[Opening Extracted entries section]

(** X25: [strip_trailing_nl] cuts its buffer at the last newline, also
    when that newline is not the last character.  So [send_error], called
    with a message and a formatted text that its two buffers of 257 bytes
    hold with their terminators (at most 256 characters each), drops
    whatever follows the last newline of the message and of the text: the
    reply is the one for the message and the text up to that newline. *)
Theorem send_error_cuts_at_last_newline (m t text u : string) :
  none_in NL m = true -> none_in NL t = true ->
  none_in NL text = true -> none_in NL u = true ->
  send_error_fits (m +:+ NL +:+ t) (text +:+ NL +:+ u) = true ->
  strip_trailing_nl (m +:+ NL +:+ t) = m /\
  strip_trailing_nl m = m /\
  send_error_fits m text = true /\
  error_packet (m +:+ NL +:+ t) (text +:+ NL +:+ u) = error_packet m text.
Proof.
  intros Hm Ht Htext Hu Hfit.
  apply andb_true_iff in Hfit. destruct Hfit as [Hlen Hlen2].
  apply Nat.leb_le in Hlen, Hlen2. unfold PACKET_SIZE in Hlen, Hlen2.
  split; [apply strip_trailing_nl_last; exact Ht|].
  split; [apply strip_trailing_nl_none_in; exact Hm|].
  assert (Hlen' : (String.length m <= 256)%nat).
  { rewrite !length_append in Hlen. lia. }
  assert (Hlen2' : (String.length text <= 256)%nat).
  { rewrite !length_append in Hlen2. lia. }
  split.
  { unfold send_error_fits, PACKET_SIZE. apply andb_true_iff.
    split; apply Nat.leb_le; assumption. }
  unfold error_packet. unfold PACKET_SIZE.
  rewrite (strncpy_short 257 (m +:+ NL +:+ t)) by lia.
  rewrite (strncpy_short 257 m) by lia.
  rewrite (strip_trailing_nl_last m t Ht), (strip_trailing_nl_last text u Hu).
  rewrite (strip_trailing_nl_none_in m Hm), (strip_trailing_nl_none_in text Htext).
  reflexivity.
Qed.

Lemma send_error_cuts_at_last_newline_witness :
  error_packet ("LIST" +:+ NL +:+ "x") ("No such backend" +:+ NL +:+ "acme")
  = error_packet "LIST" "No such backend".
Proof.
  apply (send_error_cuts_at_last_newline "LIST" "x" "No such backend" "acme");
    reflexivity.
Defined.

Lemma handle_lines_app h ls1 : forall ls2 f w,
  handle_lines h (ls1 ++ ls2) f w =
  match handle_lines h ls1 f w with
  | Returned true w' => handle_lines h ls2 f w'
  | o => o
  end.
Proof.
  induction ls1 as [|l ls1 IH]; intros ls2 f w; [reflexivity|].
  simpl. destruct (h l f w) as [[|] w'|w']; [apply IH|reflexivity|reflexivity].
Qed.



(** * Registration of a backend, from connect to default backend *)

Lemma none_space_none_in s : none_space s = true -> none_in WS_TNR s = true.
Proof.
  induction s as [|c s IH]; [reflexivity|]. cbn [none_space none_in].
  intros H. apply andb_true_iff in H as [Hc Hs]. rewrite (IH Hs), andb_true_r.
  apply negb_true_iff in Hc. apply negb_true_iff.
  unfold isspace in Hc. cbn [in_set] in Hc. cbn [in_set WS_TNR].
  repeat (apply orb_false_iff in Hc as [? Hc]).
  repeat (apply orb_false_iff; split; try assumption).
Qed.

Lemma last_char_app a b : b <> "" -> last_char (a +:+ b) = last_char b.
Proof.
  intros Hb. induction a as [|c a IH]; [reflexivity|].
  change (String c a +:+ b) with (String c (a +:+ b)). cbn [last_char].
  destruct (a +:+ b) eqn:E; [|exact IH].
  destruct a; [simpl in E; contradiction|discriminate E].
Qed.

Lemma last_char_none_in d s :
  s <> "" -> none_in d s = true -> exists c, last_char s = Some c /\ in_set c d = false.
Proof.
  induction s as [|c s IH]; intros Hne H; [contradiction|].
  cbn [none_in] in H. apply andb_true_iff in H as [Hc Hs].
  destruct s as [|c' s'].
  - exists c. split; [reflexivity|]. apply negb_true_iff. exact Hc.
  - destruct (IH ltac:(discriminate) Hs) as (e & He & Hin). exists e. split; assumption.
Qed.

(** The answer to GET_BACKEND_INFO is a line the protocol carries as it
    is. *)
Lemma clean_info_line typ pid driver device :
  field 31 typ -> number_field 6 pid -> field 31 driver -> field 63 device ->
  clean_line (typ +:+ " " +:+ pid +:+ " " +:+ driver +:+ " " +:+ device) = true.
Proof.
  intros (_ & Ht & _) (_ & Hp & _) (_ & Hdr & _) (Hne & Hdev & _).
  apply all_digits_none_space in Hp.
  apply none_space_none_in in Ht, Hp, Hdr, Hdev.
  unfold clean_line. apply andb_true_iff. split.
  - rewrite !none_in_app.
    rewrite (none_in_NL_WS _ Ht), (none_in_NL_WS _ Hp), (none_in_NL_WS _ Hdr),
      (none_in_NL_WS _ Hdev). reflexivity.
  - assert (Hd : forall a, a +:+ device <> "").
    { intros a E. destruct a; [simpl in E; contradiction|discriminate E]. }
    assert (Hs : forall a b, a +:+ " " +:+ b <> "").
    { intros a b E. destruct a; discriminate E. }
    rewrite (last_char_app typ) by discriminate.
    rewrite (last_char_app " ") by apply Hs.
    rewrite (last_char_app pid) by discriminate.
    rewrite (last_char_app " ") by apply Hs.
    rewrite (last_char_app driver) by discriminate.
    rewrite (last_char_app " ") by exact Hne.
    destruct (last_char_none_in WS_TNR device Hne Hdev) as (e & -> & Hin).
    rewrite Hin. reflexivity.
Qed.

Lemma set_replyParser_same x : set_replyParser (replyParser x) x = x.
Proof. destruct x. reflexivity. Qed.

Lemma upd_alter_alter (g1 g2 : FdItem -> FdItem) (i : nat) (w : World) :
  upd_fdList (alter g2 i) (upd_fdList (alter g1 i) w) = upd_fdList (alter (g2 ∘ g1) i) w.
Proof.
  unfold upd_fdList, set_fdList. cbn [fdList env default_backend sent unlinked inputlog].
  rewrite list_alter_alter_eq. reflexivity.
Qed.

Lemma feed_first_incomplete l ls p :
  ReplyParser.is_completed (ReplyParser.feed_all (l :: ls) p) = false ->
  ReplyParser.is_completed (ReplyParser.feed l p) = false.
Proof.
  intros H. destruct (ReplyParser.is_completed (ReplyParser.feed l p)) eqn:E; [|reflexivity].
  destruct (feed_all_completed ls (ReplyParser.feed l p) E) as (Hst & _).
  change (ReplyParser.feed_all (l :: ls) p)
    with (ReplyParser.feed_all ls (ReplyParser.feed l p)) in H.
  unfold ReplyParser.is_completed in H, E. rewrite Hst in H. congruence.
Qed.

Lemma handle_backend_line_local (line : string) (f : Z) (w : World) (bi : nat) (x : FdItem) :
  FdList.find_fd f (fdList w) = Some bi -> fdList w !! bi = Some x -> connected_to x = 0 ->
  handle_backend_line line f w = handle_local_reply line f w.
Proof. intros Hf Hx Hc. unfold handle_backend_line. rewrite Hf, Hx, Hc. reflexivity. Qed.

(** A line that does not complete the reply only advances the parser of
    the record. *)
Lemma handle_local_reply_incomplete (line : string) (f : Z) (w : World) (bi : nat)
    (x : FdItem) :
  FdList.find_fd f (fdList w) = Some bi -> fdList w !! bi = Some x ->
  ReplyParser.is_completed (ReplyParser.feed line (replyParser x)) = false ->
  handle_local_reply line f w =
  Returned true
    (upd_fdList (alter (set_replyParser (ReplyParser.feed line (replyParser x))) bi) w).
Proof.
  intros Hf Hx Hn. unfold handle_local_reply. rewrite Hf, Hx, Hn. reflexivity.
Qed.

Lemma handle_lines_local_incomplete (ls : list string) (f : Z) (bi : nat) :
  forall (w : World) (x : FdItem),
  FdList.find_fd f (fdList w) = Some bi -> fdList w !! bi = Some x -> connected_to x = 0 ->
  ReplyParser.is_completed (ReplyParser.feed_all ls (replyParser x)) = false ->
  handle_lines handle_backend_line ls f w =
  Returned true
    (upd_fdList (alter (set_replyParser (ReplyParser.feed_all ls (replyParser x))) bi) w).
Proof.
  induction ls as [|l ls IH]; intros w x Hf Hx Hc Hn.
  - cbn [handle_lines]. f_equal. unfold upd_fdList.
    change (ReplyParser.feed_all [] (replyParser x)) with (replyParser x).
    rewrite <- (set_fdList_same w) at 1. f_equal.
    apply list_eq. intros j. destruct (decide (j = bi)) as [->|Hne].
    + rewrite list_lookup_alter_eq, Hx. simpl. rewrite set_replyParser_same. reflexivity.
    + rewrite list_lookup_alter_ne by auto. reflexivity.
  - cbn [handle_lines].
    rewrite (handle_backend_line_local l f w bi x Hf Hx Hc).
    rewrite (handle_local_reply_incomplete l f w bi x Hf Hx (feed_first_incomplete l ls _ Hn)).
    set (p1 := ReplyParser.feed l (replyParser x)).
    rewrite (IH (upd_fdList (alter (set_replyParser p1) bi) w) (set_replyParser p1 x)).
    + rewrite upd_alter_alter. reflexivity.
    + cbn [fdList upd_fdList set_fdList]. rewrite find_fd_alter by reflexivity. exact Hf.
    + cbn [fdList upd_fdList set_fdList]. rewrite list_lookup_alter_eq, Hx. reflexivity.
    + exact Hc.
    + exact Hn.
Qed.

Lemma get_result_OK p :
  ReplyParser.get_result p = ReplyParser.OK -> ReplyParser.get_success p = true.
Proof.
  unfold ReplyParser.get_result, ReplyParser.get_success.
  destruct (ReplyParser.state p); try discriminate.
  destruct (ReplyParser.success p); [reflexivity|discriminate].
Qed.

[Closing Extracted entries section]

_The problem_
From the opening line of the data above through the line that contains "intros Hm Ht Htext Hu Hfit.", please print each line as it stands and only those lines.

_Response_
(** X25: [strip_trailing_nl] cuts its buffer at the last newline, also
    when that newline is not the last character.  So [send_error], called
    with a message and a formatted text that its two buffers of 257 bytes
    hold with their terminators (at most 256 characters each), drops
    whatever follows the last newline of the message and of the text: the
    reply is the one for the message and the text up to that newline. *)
Theorem send_error_cuts_at_last_newline (m t text u : string) :
  none_in NL m = true -> none_in NL t = true ->
  none_in NL text = true -> none_in NL u = true ->
  send_error_fits (m +:+ NL +:+ t) (text +:+ NL +:+ u) = true ->
  strip_trailing_nl (m +:+ NL +:+ t) = m /\
  strip_trailing_nl m = m /\
  send_error_fits m text = true /\
  error_packet (m +:+ NL +:+ t) (text +:+ NL +:+ u) = error_packet m text.
Proof.
  intros Hm Ht Htext Hu Hfit.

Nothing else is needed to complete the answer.